Mundo: Presidente da União Africana “dececionado com a Cimeira de Paris”

Pela primeira vez em 25 anos, as economias africanas entraram em recessão, após terem sido gravemente abaladas pela pandemia de covid-19. O Fundo Monetário Internacional (FMI) estima que são necessários 300 mil milhões de dólares para que o continente africano saia desta crise económica. Félix Tshisekedi, presidente da República Democrática do Congo e atual Presidente da União Africana, falou com a Euronews sobre as crises que afetam o desenvolvimento do continente, após a Cimeira de Paris.

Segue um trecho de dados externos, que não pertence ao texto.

(* ===== verification/GtpuKern.v ===== *)
(** * GtpuKern: the GTP-U datapath

    Models the two traffic-control programs of [gtp/u/bpf/gtpu_kern.c] over the maps and
    records of [gtp/u/inc/gtpu_abi.h]: decapsulation of G-PDUs on ingress and
    classification and encapsulation on egress.

    A frame is the list of its octets, of which the first [sk_lin] can be read through
    packet pointers; a direct read past them is [Ub].  The kernel is a parameter: [env]
    holds what it may answer (whether the ring buffer has room, whether it grows,
    shrinks or writes the frame, the route and neighbour, which remembered fragments it
    evicts, what new room holds), and [csum_diff] the sum of [bpf_csum_diff].  A hash map
    is its lookup function, a longest-prefix trie the list of its entries.  Ports and
    addresses in network order are the number they stand for and octet lists; [le] is
    the byte order of the host, which the checksums meet. *)

From S2P Require Import Prelude Endian.

Module GtpuKern.

Definition AF_INET : Z := 2.
Definition AF_INET6 : Z := 10.
Definition ETH_HLEN : Z := 14.
Definition ETH_P_IP : Z := 2048.
Definition ETH_P_IPV6 : Z := 34525.
Definition IPPROTO_TCP : Z := 6.
Definition IPPROTO_UDP : Z := 17.
Definition IPPROTO_FRAGMENT : Z := 44.
Definition IPPROTO_SCTP : Z := 132.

François Chignac, Euronews: Cerca de 20 Chefes de Estado africanos e delegações internacionais estiveram em Paris, depois de o Presidente Emmanuel Macron os ter convidado. Serão as conclusões desta cimeira, de certa forma, o ponto de partida para a recuperação das economias africanas?

Félix Tshisekedi: Antes de mais, gostaria de agradecer ao presidente francês, Emmanuel Macron, por esta iniciativa corajosa e sem precedentes. Porquê inédita? Porque, finalmente, foi capaz de envolver os africanos na reflexão sobre o próprio futuro. Porque, até agora, as decisões eram tomadas na ausência dos africanos e só depois enviadas para nós. Aqui, estamos a pilotar este processo em conjunto. Gosto do termo que o presidente Macron utilizou, o “New Deal“.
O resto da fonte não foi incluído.